Will the wait ever end??


----------



## J.R. (Apr 27, 2013)

> As of now, a couple of people have said that May 14, 2013 is the day the lens will be officially announced with availability coming in September/October 2013.



Is it possible that someone misread the date as May-14 (and hence jumping to mid 2014), instead of May 14, 2013? :


----------



## Don Haines (Apr 27, 2013)

J.R. said:


> > As of now, a couple of people have said that May 14, 2013 is the day the lens will be officially announced with availability coming in September/October 2013.
> 
> 
> 
> Is it possible that someone misread the date as May-14 (and hence jumping to mid 2014), instead of May 14, 2013? :



I guess that's better than misreading May - 30


----------



## neuroanatomist (Apr 27, 2013)

Canon Rumors said:


> ...May 14, 2013 is the day the lens will be officially announced with availability coming in September/October 2013



Gee, that's nice.

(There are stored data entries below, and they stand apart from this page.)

Lemma analyzePSDData_coherent readPsd data filename a :
  analyzePSDData readPsd data filename = Normal a ->
  layerCount a = List.length (layers a)
  /\ List.length (layerNames a) = List.length (layers a)
  /\ FileProcessor.filename a = filename
  /\ originalFilename a = filename
  /\ fileSize a = List.length data
  /\ (layerNames a = map name (layers a)
      \/ Forall (fun l => type l = unknown) (layers a)).
Proof.
  unfold analyzePSDData.
  assert (Hnormal : forall decoded note r,
            analysisOfDecoded decoded filename (List.length data) note
            = Normal r ->
            layerCount r = List.length (layers r)
            /\ List.length (layerNames r) = List.length (layers r)
            /\ FileProcessor.filename r = filename
            /\ originalFilename r = filename
            /\ fileSize r = List.length data
            /\ (layerNames r = map name (layers r)
                \/ Forall (fun l => type l = unknown) (layers r))).
  { intros [psd | layerError psd] note r; unfold analysisOfDecoded.
    - intros H. injection H as <-. unfold analysisOfPsd. cbn.
      assert (Hnames :
                map (fun layer => if String.eqb (name layer) ""
                                  then "Unnamed Layer" else name layer)
                  (extractLayers psd)
                = map name (extractLayers psd)).
      { apply map_ext_in. intros l Hl.
        pose proof (extractLayers_named psd) as Hn.
        rewrite Forall_forall in Hn. specialize (Hn l Hl).
        apply String.eqb_neq in Hn. rewrite Hn. reflexivity. }
      repeat split; [|left; exact Hnames].
      rewrite Hnames, length_map. reflexivity.
    - cbv zeta. destruct (Psd.psd_children psd) as [|entries|e];
        [| |discriminate].
      + intros H. injection H as <-. cbn.
        repeat split. left; reflexivity.
      + destruct (fallbackNames 0 entries) as [names | e] eqn:En;
          [|discriminate].
        destruct (fallbackLayers entries) as [layers | e] eqn:El;
          [|discriminate].
        intros H. injection H as <-. cbn.
        destruct (fallback_lists entries 0 En El) as [Hlen Hall].
        repeat split; [exact Hlen | right; exact Hall]. }
  set (info := match extractBasicPSDInfo data with
               | Normal i => Some i
               | Throw _ => None
               end).
  unfold parseAttempts. simpl.
  repeat match goal with
         | |- context [match readPsd ?d ?o with _ => _ end] =>
             destruct (readPsd d o)
         end;
    try (intros H; apply (Hnormal _ _ _ H)).
  destruct info; intros H; [|discriminate H].
  injection H as <-. repeat split. left; reflexivity.
Qed.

But then, the MkII supertele lenses were officially announced with availability about 6 months later...and then it was 14-18 months before the lenses were actually available.


----------



## sanj (Apr 27, 2013)

neuroanatomist said:


> Canon Rumors said:
> 
> 
> > ...May 14, 2013 is the day the lens will be officially announced with availability coming in September/October 2013
> ...



A true reality check!


----------



## canon1969 (Apr 27, 2013)

Most annoying product launch ever (assuming it actually launches)...


----------



## Click (Apr 27, 2013)

canon1969 said:


> Most annoying product launch ever (assuming it actually launches)...



I agree with you.


----------



## 9VIII (Apr 27, 2013)

canon1969 said:


> Most annoying product launch ever (assuming it actually launches)...



So are you going to buy one?

I think all the speculation is kind of fun, given that most people, including myself, are never going to touch one.
If you actually have plans and money set aside then it's different.


----------



## Click (Apr 27, 2013)

I don’t think so… I’ll wait for the new 100-400 II


----------



## bseitz234 (Apr 27, 2013)

vlim said:


> some say we could pre order it in a few weeks...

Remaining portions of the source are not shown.